Provided data Start Marker

(* ===== verification/LogJoin.v ===== *)
(** * Joining, appending and splitting of logs

    On a store that knows the nodes of its arguments, every operation of
    [LogTree] makes exactly the nodes of the rope that the function of [Rope]
    makes, and returns its reference; then the operations on roots. *)

From S2P Require Import Prelude Identity CommandIndex CollectionHash Collections Stores LogNode.
From S2P Require Import LogTree Rope LogRefine.

(** The premises of a step: the overlay has grown and still holds what it held. *)
Ltac held :=
  first [ eassumption
        | match goal with
          | Hg : @Stores.grown _ _ _ _ _ _ _ _ ?o |- @Stores.ov_inv _ _ _ _ _ _ _ ?o => exact (proj1 Hg)
          end
        | match goal with
          | Hk : @keyed _ _ _ _ _, Hg : @Stores.grown _ _ _ _ _ _ _ ?o1 ?o2 |- _ =>
              first [ eapply (rope_holds_grown _ _ _ Hk o1 o2) | eapply (lholds_grown _ _ _ Hk o1 o2) ];
              [|exact Hg|]; held
          end ].

Section Join.
Context `{Sha256} `{!Resolver LogNode R} (I : R → Prop) (σ : gmap string LogNode) (U : LogNode → Prop).
Hypothesis Hserves : serves I σ.
Hypothesis Hdistinct : distinct_ids U.
Hypothesis Hstore : keyed U σ.

Abbreviation overlay := (Overlay LogNode R).
Abbreviation ov_inv := (ov_inv I σ U).
Abbreviation grown := (grown I σ U).
Abbreviation holds := (holds σ).
Abbreviation lholds := (lholds σ).
Abbreviation implements := (implements I σ U).
Abbreviation makes := (LogRefine.implements I σ U rope_ref holds).

Lemma store_leaf_makes values o :
  rok (Chunk values) → ov_inv o → makes (store_leaf values) (rchunk values) o.
Proof.
  intros Ht Ho. apply (implements_store I σ U Hdistinct Hstore (Chunk values) o Ht Ho).
  intros u ->%list_elem_of_singleton. by left.
Qed.
Lemma make_branch_makes l r o :
  rok (Cat l r) → ov_inv o → holds o l → holds o r →
  makes (make_branch (rope_ref l) (rope_ref r)) (rcat l r) o.
Proof.
  intros Ht Ho Hl Hr. pose proof Ht as [(_ & _ & Hc) _]. unfold make_branch. cbn [rope_ref lc_height].
  rewrite abs_diff_close by done.
  apply (implements_store I σ U Hdistinct Hstore (Cat l r) o Ht Ho).
  intros u [->|[Hu|Hu]%elem_of_app]%elem_of_cons; auto.
Qed.
Lemma branch_children_run {A B} (rep : A → B) own l r k m o :
  rok (Cat l r) → ov_inv o → holds o (Cat l r) →
  (∀ o', grown o o' → holds o' l → holds o' r → implements rep own (k (rope_ref l, rope_ref r)) m o') →
  implements rep own (branch_children (rope_ref (Cat l r)) ≫= k) m o.
Proof.
  intros Ht Ho Hh Hk. unfold branch_children. cbn [mbind prog_bind].
  eapply (implements_load I σ U Hserves Hdistinct Hstore rep own (Cat l r)); [done..|].
  intros o' Hg. pose proof (rope_holds_grown I σ U Hstore _ _ _ Ho Hg Hh) as (_ & Hl & Hr)%holds_cat.
  by apply Hk.
Qed.

(** Branches whose heights are next to each other. *)
Lemma rok_pair l r : rok l → rok r → close 1 (rheight l) (rheight r) → fits (rlen l + rlen r) → rok (Cat l r).
Proof. intros [Hl _] [Hr _] Hc Hf. split; [done|]. by rewrite rlen_cat. Qed.

Lemma height_ltb a b : (N.of_nat a <? N.of_nat b)%N = (a <? b).
Proof. destruct (Nat.ltb_spec a b); [apply N.ltb_lt; lia|apply N.ltb_ge; lia]. Qed.
Lemma height_leb a b : (N.of_nat a <=? N.of_nat b)%N = (a <=? b).
Proof. destruct (Nat.leb_spec a b); [apply N.leb_le; lia|apply N.leb_gt; lia]. Qed.

(** The three shapes that a rotation builds. *)
Ltac step_made := eapply implements_bind; [apply make_branch_makes; eauto|intros ? ? ?; cbn [rcat snd] in *].
Lemma nest_right a b c o :
  rok (Cat a (Cat b c)) → ov_inv o → holds o a → holds o b → holds o c →
  makes (x ← make_branch (rope_ref b) (rope_ref c); make_branch (rope_ref a) x)
    (x ← rcat b c; rcat a x) o.
Proof.
  intros Ht Ho Ha Hb Hc. pose proof (rok_cat _ _ Ht) as [_ Hbc]. step_made.
  apply make_branch_makes; held.
Qed.
Lemma nest_left a b c o :
  rok (Cat (Cat a b) c) → ov_inv o → holds o a → holds o b → holds o c →
  makes (x ← make_branch (rope_ref a) (rope_ref b); make_branch x (rope_ref c))
    (x ← rcat a b; rcat x c) o.
Proof.
  intros Ht Ho Ha Hb Hc. pose proof (rok_cat _ _ Ht) as [Hab _]. step_made.
  apply make_branch_makes; held.
Qed.
Lemma nest_both a b c d o :
  rok (Cat (Cat a b) (Cat c d)) → ov_inv o → holds o a → holds o b → holds o c → holds o d →
  makes (x ← make_branch (rope_ref a) (rope_ref b); y ← make_branch (rope_ref c) (rope_ref d);
         make_branch x y)
    (x ← rcat a b; y ← rcat c d; rcat x y) o.
Proof.
  intros Ht Ho Ha Hb Hc Hd. pose proof (rok_cat _ _ Ht) as [Hab Hcd]. step_made.
  eapply implements_bind; [apply make_branch_makes; held|]. intros o2 Hg2 Hh2. cbn [rcat snd] in *.
  apply make_branch_makes; held.
Qed.

Ltac rok_lia := split; [cbn [rwf]; split_and!; try done; height_lia|rewrite !rlen_cat in *;
  match goal with Hf : fits _ |- _ => eapply fits_mono; [|exact Hf] end; lia].
Lemma balance_makes l r o :
  rok l → rok r → close 2 (rheight l) (rheight r) → fits (rlen l + rlen r) → ov_inv o →
  holds o l → holds o r → makes (balance_refs (rope_ref l) (rope_ref r)) (rbalance l r) o.
Proof.
  intros [Hl Hlf] [Hr Hrf] Hc Hf Ho Hhl Hhr. unfold balance_refs, rbalance. cbn [rope_ref lc_height].
  destruct (decide _) as [Hd|Hd].
  { rewrite abs_diff_close by done. apply make_branch_makes; try done. clear Hlf Hrf. rok_lia. }
  rewrite abs_diff_far, height_ltb by done. destruct (Nat.ltb_spec (rheight r) (rheight l)) as [Hlt|Hge].
  - clear Hrf. destruct l as [vs|ll lr]; [pose proof (rheight_pos r); height_lia|].
    apply branch_children_run; [done..|]. intros o1 Hg1 Hhll Hhlr. cbn [rope_ref lc_height].
    rewrite height_leb. clear Hlf. destruct Hl as (Hll & Hlr & Hlc).
    destruct (Nat.leb_spec (rheight lr) (rheight ll)) as [Hle|Hgt].
    + apply nest_right; [rok_lia|held..].
    + destruct lr as [vs|ml mr]; [pose proof (rheight_pos ll); height_lia|].
      pose proof Hlr as (Hml & Hmr & Hmc).
      apply branch_children_run; [rok_lia|held..|]. intros o2 Hg2 Hhml Hhmr.
      apply nest_both; [rok_lia|held..].
  - clear Hlf. destruct r as [vs|rl rr]; [pose proof (rheight_pos l); height_lia|].
    apply branch_children_run; [done..|]. intros o1 Hg1 Hhrl Hhrr. cbn [rope_ref lc_height].
    rewrite height_leb. clear Hrf. destruct Hr as (Hrl & Hrr & Hrc).
    destruct (Nat.leb_spec (rheight rl) (rheight rr)) as [Hle|Hgt].
    + apply nest_left; [rok_lia|held..].
    + destruct rl as [vs|ml mr]; [pose proof (rheight_pos rr); height_lia|].
      pose proof Hrl as (Hml & Hmr & Hmc).
      apply branch_children_run; [rok_lia|held..|]. intros o2 Hg2 Hhml Hhmr.
      apply nest_both; [rok_lia|held..].
Qed.

(** ** Joining *)

Lemma cat_height l r : (N.of_nat (rheight (Cat l r)) =? 1)%N = false.
Proof. apply N.eqb_neq. cbn [rheight]. pose proof (rheight_pos l). lia. Qed.
Lemma join_level_makes l r o :
  rok l → rok r → close 1 (rheight l) (rheight r) → fits (rlen l + rlen r) → ov_inv o →
  holds o l → holds o r → makes (join_level (rope_ref l) (rope_ref r)) (rlevel l r) o.
Proof.
  intros Hl Hr Hc Hf Ho Hhl Hhr. pose proof (rok_pair l r Hl Hr Hc Hf) as Hlr.
  assert (Hcat : ∀ o', grown o o' → makes (make_branch (rope_ref l) (rope_ref r)) (rcat l r) o').
  { intros o' Hg. apply make_branch_makes; held. }
  unfold join_level, rlevel. cbn [rope_ref lc_height].
  destruct l as [vs|ll lr], r as [ws|rl rr].
  2-4: rewrite ?cat_height, ?andb_false_r; cbn [andb]; by apply Hcat, grown_refl.
  cbn [rheight]. cbn [N.of_nat N.eqb andb Pos.eqb].
  apply (implements_load I σ U Hserves Hdistinct Hstore); [done..|]. intros o1 Hg1.
  apply (implements_load I σ U Hserves Hdistinct Hstore); [done|held..|]. intros o2 Hg2.
  cbn [rope_node ln_body rope_body].
  destruct (Nat.leb_spec (length vs + length ws) LOG_FANOUT) as [Hle|Hgt].
  - apply store_leaf_makes; [|held]. destruct Hl as [[Hlv Hv] _], Hr as [[Hlw Hw] _]. split.
    + split; [rewrite length_app; lia|by apply Forall_app].
    + unfold rlen in *. cbn [relems] in *. by rewrite length_app.
  - apply Hcat. by eapply grown_trans.
Qed.

Lemma height_limit t : rok t → checked_add_u8 (N.of_nat (rheight t)) 1 = Some (N.of_nat (S (rheight t))).
Proof.
  intros [_ [_ Hh]]%rok_sized. unfold checked_add_u8. rewrite decide_True by (unfold MAX_LOG_HEIGHT in *; lia).
  f_equal. lia.
Qed.
Lemma rok_fits_sub l r t : rok t → rlen t = rlen l + rlen r → fits (rlen l + rlen r).
Proof. by intros [_ Hf] <-. Qed.
Lemma joined_rok l r : rok l → rok r → fits (rlen l + rlen r) → rok (rjoin l r).2.
Proof.
  intros [Hl _] [Hr _] Hf. destruct (rjoin_joins l r Hl Hr) as [Hwf He _ _]. split; [done|].
  unfold rlen in *. by rewrite He, length_app.
Qed.
Lemma join_makes fuel l r o :
  rheight l + rheight r < fuel → rok l → rok r → fits (rlen l + rlen r) → ov_inv o →
  holds o l → holds o r → makes (join_within fuel (rope_ref l) (rope_ref r)) (rjoin l r) o.
Proof.
  revert l r o. induction fuel as [|fuel IH]; intros l r o Hfuel Hl Hr Hf Ho Hhl Hhr; [lia|].
  cbn [join_within]. cbn [rope_ref lc_height]. rewrite !height_limit, rjoin_eq by done. cbn [ok_or].
  apply implements_done. rewrite height_ltb.
  destruct (Nat.ltb_spec (S (rheight r)) (rheight l)) as [Hlt|Hge].
  { destruct l as [vs|ll lr]; [cbn in Hlt; lia|]. pose proof (rok_cat _ _ Hl) as [Hll Hlr].
    apply branch_children_run; [done..|]. intros o1 Hg1 Hhll Hhlr.
    rewrite rlen_cat in Hf. assert (Hf' : fits (rlen lr + rlen r)) by (eapply fits_mono, Hf; lia).
    eapply implements_bind; [apply IH; try done; [cbn [rheight] in Hfuel; lia|held..]|].
    intros o2 Hg2 Hh2. pose proof Hl as [(_ & _ & Hc) _].
    destruct (rjoin_joins lr r (proj1 Hlr) (proj1 Hr)) as [_ He Hlo Hhi].
    apply balance_makes; [done|by apply joined_rok|unfold close in *; cbn [rheight] in *; lia| |held..].
    unfold rlen in *. rewrite He, length_app. by rewrite Nat.add_assoc. }
  apply implements_done. rewrite height_ltb.
  destruct (Nat.ltb_spec (S (rheight l)) (rheight r)) as [Hlt|Hge'].
  { destruct r as [vs|rl rr]; [cbn in Hlt; lia|]. pose proof (rok_cat _ _ Hr) as [Hrl Hrr].
    apply branch_children_run; [done..|]. intros o1 Hg1 Hhrl Hhrr.
    rewrite rlen_cat in Hf. assert (Hf' : fits (rlen l + rlen rl)) by (eapply fits_mono, Hf; lia).
    eapply implements_bind; [apply IH; try done; [cbn [rheight] in Hfuel; lia|held..]|].
    intros o2 Hg2 Hh2. pose proof Hr as [(_ & _ & Hc) _].
    destruct (rjoin_joins l rl (proj1 Hl) (proj1 Hrl)) as [_ He Hlo Hhi].
    apply balance_makes; [by apply joined_rok|done|unfold close in *; cbn [rheight] in *; lia| |held..].
    unfold rlen in *. rewrite He, length_app. by rewrite <-Nat.add_assoc. }
  apply join_level_makes; done.
Qed.
Lemma join_refs_makes l r o :
  rok l → rok r → fits (rlen l + rlen r) → ov_inv o → holds o l → holds o r →
  makes (join_refs (rope_ref l) (rope_ref r)) (rjoin l r) o.
Proof.
  intros. apply join_makes; try done. unfold fuel_of. cbn [rope_ref lc_height]. lia.
Qed.
End Join.

Section Split.
Context `{Sha256} `{!Resolver LogNode R} (I : R → Prop) (σ : gmap string LogNode) (U : LogNode → Prop).
Hypothesis Hserves : serves I σ.
Hypothesis Hdistinct : distinct_ids U.
Hypothesis Hstore : keyed U σ.

Abbreviation overlay := (Overlay LogNode R).
Abbreviation ov_inv := (ov_inv I σ U).
Abbreviation grown := (grown I σ U).
Abbreviation holds := (holds σ).
Abbreviation lholds := (lholds σ).
Abbreviation implements := (LogRefine.implements I σ U).
Abbreviation llen t := (length (lelems t)).
Definition lref (t : rlog) : option LogRef := rope_ref <$> t.

Lemma lok_fits t : lok t → fits (llen t).
Proof. destruct t as [t|]; [by intros [_ ?]|]. intros _. unfold fits. cbn. by vm_compute. Qed.
Lemma lok_intro t : lwf t → fits (llen t) → lok t.
Proof. by destruct t. Qed.
Lemma lok_lwf t : lok t → lwf t.
Proof. destruct t; [by intros [? _]|done]. Qed.
Lemma rconcat_lok l r : lok l → lok r → fits (llen l + llen r) → lok (rconcat l r).2.
Proof.
  intros Hl%lok_lwf Hr%lok_lwf Hf. destruct (rconcat_spec l r Hl Hr) as [Hwf He].
  apply lok_intro; [done|]. by rewrite He, length_app.
Qed.

Lemma concat_optional_makes l r o :
  lok l → lok r → fits (llen l + llen r) → ov_inv o → lholds o l → lholds o r →
  implements lref lholds (concat_optional (lref l) (lref r)) (rconcat l r) o.
Proof.
  intros Hl Hr Hf Ho Hhl Hhr. destruct l as [l|], r as [r|]; try by apply implements_ret.
  eapply implements_bind; [by apply (join_refs_makes I σ U Hserves Hdistinct Hstore)|].
  intros o1 Hg1 Hh1. apply implements_ret; [held|done|done].
Qed.
Lemma concat_roots_makes l r o :
  lok l → lok r → fits (llen l + llen r) → ov_inv o → lholds o l → lholds o r →
  implements log_root lholds (concat_roots (log_root l) (log_root r)) (rconcat l r) o.
Proof.
  intros Hl Hr Hf Ho Hhl Hhr. unfold concat_roots. rewrite !root_ref_log by done.
  apply implements_done, implements_done. pose proof (rconcat_lok l r Hl Hr Hf) as Hlok.
  destruct l as [l|], r as [r|]; cbn [fmap option_fmap option_map].
  2-4: match goal with |- implements _ _ (Done (ref_root ?v)) (rconcat ?a ?b) _ =>
      change v with (rope_ref <$> (rconcat a b).2); rewrite ref_root_log by done;
      by apply implements_ret end.
  eapply implements_bind; [by apply (join_refs_makes I σ U Hserves Hdistinct Hstore)|].
  intros o1 Hg1 Hh1. change (Some (rope_ref ?t)) with (rope_ref <$> Some t).
  rewrite ref_root_log by done. apply implements_ret; [held|done|done].
Qed.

Provided data End Marker

** Assignment **
With the line containing "intros o1 Hg1 Hh1. change" as the start and the last line of the entries as the end, print that whole span exactly.

** Task response **
  intros o1 Hg1 Hh1. change (Some (rope_ref ?t)) with (rope_ref <$> Some t).
  rewrite ref_root_log by done. apply implements_ret; [held|done|done].
Qed.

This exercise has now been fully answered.